# Record extracts
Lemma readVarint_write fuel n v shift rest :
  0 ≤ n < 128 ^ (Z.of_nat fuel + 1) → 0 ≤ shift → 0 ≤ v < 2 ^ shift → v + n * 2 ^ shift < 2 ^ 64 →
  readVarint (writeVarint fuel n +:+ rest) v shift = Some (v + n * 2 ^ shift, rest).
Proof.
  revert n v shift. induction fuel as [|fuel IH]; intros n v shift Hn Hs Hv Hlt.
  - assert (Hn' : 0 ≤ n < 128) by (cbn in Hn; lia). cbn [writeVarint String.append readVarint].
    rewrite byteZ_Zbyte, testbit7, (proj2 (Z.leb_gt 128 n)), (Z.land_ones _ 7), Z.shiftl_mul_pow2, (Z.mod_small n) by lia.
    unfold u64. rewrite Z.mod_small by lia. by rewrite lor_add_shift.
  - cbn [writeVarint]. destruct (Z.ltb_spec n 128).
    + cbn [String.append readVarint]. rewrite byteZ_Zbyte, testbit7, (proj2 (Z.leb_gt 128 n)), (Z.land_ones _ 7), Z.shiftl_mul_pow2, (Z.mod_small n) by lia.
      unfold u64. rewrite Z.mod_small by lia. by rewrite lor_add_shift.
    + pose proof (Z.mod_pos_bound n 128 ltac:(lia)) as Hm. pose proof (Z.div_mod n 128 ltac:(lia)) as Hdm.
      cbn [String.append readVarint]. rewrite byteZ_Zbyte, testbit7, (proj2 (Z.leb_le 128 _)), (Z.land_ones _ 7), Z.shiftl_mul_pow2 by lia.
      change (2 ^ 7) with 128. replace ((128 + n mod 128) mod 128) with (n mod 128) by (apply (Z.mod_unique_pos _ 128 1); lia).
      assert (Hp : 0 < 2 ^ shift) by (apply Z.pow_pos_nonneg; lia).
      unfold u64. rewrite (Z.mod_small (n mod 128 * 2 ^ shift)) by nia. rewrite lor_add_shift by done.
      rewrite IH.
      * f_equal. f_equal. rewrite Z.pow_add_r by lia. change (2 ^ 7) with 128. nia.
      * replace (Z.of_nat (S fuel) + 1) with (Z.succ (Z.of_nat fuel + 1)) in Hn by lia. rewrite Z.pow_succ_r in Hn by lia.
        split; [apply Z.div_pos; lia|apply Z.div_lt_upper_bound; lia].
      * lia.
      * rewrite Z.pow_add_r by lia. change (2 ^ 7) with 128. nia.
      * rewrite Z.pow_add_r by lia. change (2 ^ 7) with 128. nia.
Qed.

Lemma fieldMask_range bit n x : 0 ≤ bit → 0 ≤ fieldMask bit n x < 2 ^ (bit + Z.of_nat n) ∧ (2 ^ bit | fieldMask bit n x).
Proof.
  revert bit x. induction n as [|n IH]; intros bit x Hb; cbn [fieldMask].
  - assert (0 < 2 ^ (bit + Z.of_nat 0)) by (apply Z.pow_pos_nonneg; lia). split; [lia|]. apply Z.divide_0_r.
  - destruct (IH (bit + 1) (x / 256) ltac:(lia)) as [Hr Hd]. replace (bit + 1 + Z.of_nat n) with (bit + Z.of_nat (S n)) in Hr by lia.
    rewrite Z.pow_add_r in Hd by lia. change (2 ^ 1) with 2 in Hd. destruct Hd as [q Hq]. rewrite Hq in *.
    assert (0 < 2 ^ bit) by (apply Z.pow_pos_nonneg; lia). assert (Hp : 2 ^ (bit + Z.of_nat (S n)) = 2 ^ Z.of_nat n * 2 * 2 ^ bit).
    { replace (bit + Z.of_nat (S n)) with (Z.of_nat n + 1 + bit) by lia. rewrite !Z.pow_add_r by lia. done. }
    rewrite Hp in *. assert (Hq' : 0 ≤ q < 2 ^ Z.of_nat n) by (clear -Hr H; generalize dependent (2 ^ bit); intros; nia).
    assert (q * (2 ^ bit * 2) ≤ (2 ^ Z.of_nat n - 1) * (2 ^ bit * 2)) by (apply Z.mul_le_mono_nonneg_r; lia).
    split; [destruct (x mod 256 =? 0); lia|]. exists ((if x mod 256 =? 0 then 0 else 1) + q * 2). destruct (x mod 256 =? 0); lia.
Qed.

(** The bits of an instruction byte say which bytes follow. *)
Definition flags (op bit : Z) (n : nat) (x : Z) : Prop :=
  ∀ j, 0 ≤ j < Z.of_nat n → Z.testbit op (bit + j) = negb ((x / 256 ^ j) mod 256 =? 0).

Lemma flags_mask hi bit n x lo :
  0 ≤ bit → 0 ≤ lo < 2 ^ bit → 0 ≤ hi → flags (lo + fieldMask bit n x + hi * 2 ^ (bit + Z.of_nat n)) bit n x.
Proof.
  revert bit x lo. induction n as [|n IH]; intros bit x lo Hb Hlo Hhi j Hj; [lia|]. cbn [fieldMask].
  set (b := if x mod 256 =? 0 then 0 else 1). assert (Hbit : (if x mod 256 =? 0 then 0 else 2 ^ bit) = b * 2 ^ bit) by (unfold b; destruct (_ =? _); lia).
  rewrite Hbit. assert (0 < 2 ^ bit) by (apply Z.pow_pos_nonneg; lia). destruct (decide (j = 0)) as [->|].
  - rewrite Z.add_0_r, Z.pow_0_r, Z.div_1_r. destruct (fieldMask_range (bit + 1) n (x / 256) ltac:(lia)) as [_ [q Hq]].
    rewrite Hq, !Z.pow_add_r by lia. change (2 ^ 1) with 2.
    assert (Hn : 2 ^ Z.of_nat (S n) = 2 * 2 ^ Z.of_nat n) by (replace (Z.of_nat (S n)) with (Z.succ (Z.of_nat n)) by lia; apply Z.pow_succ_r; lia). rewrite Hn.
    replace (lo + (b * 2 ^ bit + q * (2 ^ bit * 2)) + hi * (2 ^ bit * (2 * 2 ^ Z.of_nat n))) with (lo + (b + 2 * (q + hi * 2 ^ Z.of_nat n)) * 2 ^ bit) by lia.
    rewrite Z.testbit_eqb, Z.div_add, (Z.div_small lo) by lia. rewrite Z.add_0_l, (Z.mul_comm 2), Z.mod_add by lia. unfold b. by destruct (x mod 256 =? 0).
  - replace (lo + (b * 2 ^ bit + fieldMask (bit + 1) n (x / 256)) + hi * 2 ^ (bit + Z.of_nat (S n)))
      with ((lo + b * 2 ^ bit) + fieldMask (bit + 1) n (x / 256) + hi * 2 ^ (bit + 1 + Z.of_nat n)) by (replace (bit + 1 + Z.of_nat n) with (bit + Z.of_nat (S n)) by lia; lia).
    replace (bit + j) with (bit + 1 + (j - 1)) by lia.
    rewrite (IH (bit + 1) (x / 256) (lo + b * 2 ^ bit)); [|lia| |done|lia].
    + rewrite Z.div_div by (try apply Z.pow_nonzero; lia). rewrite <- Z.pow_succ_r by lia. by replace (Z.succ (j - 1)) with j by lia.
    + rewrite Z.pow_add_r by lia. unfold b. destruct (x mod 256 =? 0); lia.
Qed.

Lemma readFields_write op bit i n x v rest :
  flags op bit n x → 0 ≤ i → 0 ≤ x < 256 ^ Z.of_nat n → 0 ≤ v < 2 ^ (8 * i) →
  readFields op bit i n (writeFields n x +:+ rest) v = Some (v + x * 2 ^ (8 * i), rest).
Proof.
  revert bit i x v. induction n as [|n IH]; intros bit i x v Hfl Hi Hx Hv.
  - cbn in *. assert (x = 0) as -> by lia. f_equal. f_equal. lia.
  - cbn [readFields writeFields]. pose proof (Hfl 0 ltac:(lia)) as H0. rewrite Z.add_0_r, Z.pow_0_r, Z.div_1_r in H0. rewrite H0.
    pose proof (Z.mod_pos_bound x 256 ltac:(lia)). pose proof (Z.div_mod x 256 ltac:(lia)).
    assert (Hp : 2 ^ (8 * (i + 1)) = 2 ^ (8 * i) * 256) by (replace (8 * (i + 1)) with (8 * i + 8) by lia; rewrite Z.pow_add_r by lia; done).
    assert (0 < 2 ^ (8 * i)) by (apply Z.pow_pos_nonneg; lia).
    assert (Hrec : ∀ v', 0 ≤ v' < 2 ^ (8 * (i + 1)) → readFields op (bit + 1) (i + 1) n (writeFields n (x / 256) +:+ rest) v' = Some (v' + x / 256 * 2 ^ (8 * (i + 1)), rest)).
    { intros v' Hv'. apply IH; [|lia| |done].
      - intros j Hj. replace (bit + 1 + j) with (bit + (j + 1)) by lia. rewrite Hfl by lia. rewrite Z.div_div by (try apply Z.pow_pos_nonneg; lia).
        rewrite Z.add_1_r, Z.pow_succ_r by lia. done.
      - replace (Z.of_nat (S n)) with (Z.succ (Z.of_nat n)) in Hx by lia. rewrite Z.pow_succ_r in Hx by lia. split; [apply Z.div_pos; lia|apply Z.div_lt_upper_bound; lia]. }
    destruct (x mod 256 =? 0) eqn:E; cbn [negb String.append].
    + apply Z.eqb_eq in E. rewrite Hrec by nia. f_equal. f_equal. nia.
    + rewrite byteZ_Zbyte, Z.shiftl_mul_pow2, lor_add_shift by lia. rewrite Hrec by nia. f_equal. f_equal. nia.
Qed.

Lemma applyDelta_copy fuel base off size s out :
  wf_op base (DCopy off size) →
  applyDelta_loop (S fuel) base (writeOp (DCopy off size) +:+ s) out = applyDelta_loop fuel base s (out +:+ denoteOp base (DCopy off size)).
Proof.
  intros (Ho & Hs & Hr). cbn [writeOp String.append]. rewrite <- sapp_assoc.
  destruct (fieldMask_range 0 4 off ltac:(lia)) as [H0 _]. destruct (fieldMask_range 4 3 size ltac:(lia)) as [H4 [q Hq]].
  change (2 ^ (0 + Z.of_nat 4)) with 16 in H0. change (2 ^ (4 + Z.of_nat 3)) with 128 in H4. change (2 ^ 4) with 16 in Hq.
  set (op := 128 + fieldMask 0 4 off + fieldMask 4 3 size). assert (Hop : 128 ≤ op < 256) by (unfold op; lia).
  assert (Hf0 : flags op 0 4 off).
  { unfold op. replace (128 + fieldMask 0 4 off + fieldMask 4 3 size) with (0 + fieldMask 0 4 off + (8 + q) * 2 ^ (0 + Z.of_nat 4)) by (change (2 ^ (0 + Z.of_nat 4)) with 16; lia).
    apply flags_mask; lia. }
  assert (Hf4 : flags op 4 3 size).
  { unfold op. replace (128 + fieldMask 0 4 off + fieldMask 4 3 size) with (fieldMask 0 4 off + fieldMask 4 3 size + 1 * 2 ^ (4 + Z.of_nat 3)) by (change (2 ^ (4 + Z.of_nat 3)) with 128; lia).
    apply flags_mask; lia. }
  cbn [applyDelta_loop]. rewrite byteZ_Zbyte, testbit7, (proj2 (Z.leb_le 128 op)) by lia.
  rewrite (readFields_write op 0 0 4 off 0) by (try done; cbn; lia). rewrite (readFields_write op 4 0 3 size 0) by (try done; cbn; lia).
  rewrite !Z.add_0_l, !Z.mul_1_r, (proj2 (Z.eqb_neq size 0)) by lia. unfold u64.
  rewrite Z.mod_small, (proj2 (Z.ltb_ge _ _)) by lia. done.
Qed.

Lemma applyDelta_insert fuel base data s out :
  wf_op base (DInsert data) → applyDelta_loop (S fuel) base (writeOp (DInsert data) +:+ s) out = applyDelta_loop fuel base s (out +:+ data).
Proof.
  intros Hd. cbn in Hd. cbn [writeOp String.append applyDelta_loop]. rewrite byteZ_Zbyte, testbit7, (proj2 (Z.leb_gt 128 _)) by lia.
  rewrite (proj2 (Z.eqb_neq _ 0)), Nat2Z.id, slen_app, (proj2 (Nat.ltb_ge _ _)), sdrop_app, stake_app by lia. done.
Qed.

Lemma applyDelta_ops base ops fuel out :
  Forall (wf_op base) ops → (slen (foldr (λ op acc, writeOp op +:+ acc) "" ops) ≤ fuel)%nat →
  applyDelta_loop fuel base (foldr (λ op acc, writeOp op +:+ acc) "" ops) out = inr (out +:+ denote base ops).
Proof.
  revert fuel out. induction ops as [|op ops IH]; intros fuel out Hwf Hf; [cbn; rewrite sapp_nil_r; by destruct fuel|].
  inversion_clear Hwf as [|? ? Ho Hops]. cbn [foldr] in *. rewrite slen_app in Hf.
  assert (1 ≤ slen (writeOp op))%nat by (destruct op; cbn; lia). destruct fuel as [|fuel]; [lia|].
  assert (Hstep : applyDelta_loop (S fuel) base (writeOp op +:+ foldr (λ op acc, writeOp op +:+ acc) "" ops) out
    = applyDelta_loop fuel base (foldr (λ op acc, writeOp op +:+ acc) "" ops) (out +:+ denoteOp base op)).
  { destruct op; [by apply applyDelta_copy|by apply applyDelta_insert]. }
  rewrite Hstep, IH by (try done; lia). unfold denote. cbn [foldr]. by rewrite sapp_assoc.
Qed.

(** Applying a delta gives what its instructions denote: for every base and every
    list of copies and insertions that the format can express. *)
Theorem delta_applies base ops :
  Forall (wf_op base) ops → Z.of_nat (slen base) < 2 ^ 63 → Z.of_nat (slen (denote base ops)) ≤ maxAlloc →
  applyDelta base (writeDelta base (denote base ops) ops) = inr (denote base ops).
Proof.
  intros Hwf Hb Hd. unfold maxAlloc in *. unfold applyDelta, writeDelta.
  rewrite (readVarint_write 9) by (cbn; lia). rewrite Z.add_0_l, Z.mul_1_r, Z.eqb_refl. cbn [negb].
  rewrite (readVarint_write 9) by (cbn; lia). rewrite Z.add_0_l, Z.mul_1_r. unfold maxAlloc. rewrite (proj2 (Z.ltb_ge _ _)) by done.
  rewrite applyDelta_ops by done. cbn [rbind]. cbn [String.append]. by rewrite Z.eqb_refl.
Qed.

# Your task
From the data above, output exactly the lines between the one containing "assert (Hf4 : flags op 4 3 size)." and the one containing "Lemma applyDelta_insert fuel", counting both of them.

# Expected answer
  assert (Hf4 : flags op 4 3 size).
  { unfold op. replace (128 + fieldMask 0 4 off + fieldMask 4 3 size) with (fieldMask 0 4 off + fieldMask 4 3 size + 1 * 2 ^ (4 + Z.of_nat 3)) by (change (2 ^ (4 + Z.of_nat 3)) with 128; lia).
    apply flags_mask; lia. }
  cbn [applyDelta_loop]. rewrite byteZ_Zbyte, testbit7, (proj2 (Z.leb_le 128 op)) by lia.
  rewrite (readFields_write op 0 0 4 off 0) by (try done; cbn; lia). rewrite (readFields_write op 4 0 3 size 0) by (try done; cbn; lia).
  rewrite !Z.add_0_l, !Z.mul_1_r, (proj2 (Z.eqb_neq size 0)) by lia. unfold u64.
  rewrite Z.mod_small, (proj2 (Z.ltb_ge _ _)) by lia. done.
Qed.

Lemma applyDelta_insert fuel base data s out :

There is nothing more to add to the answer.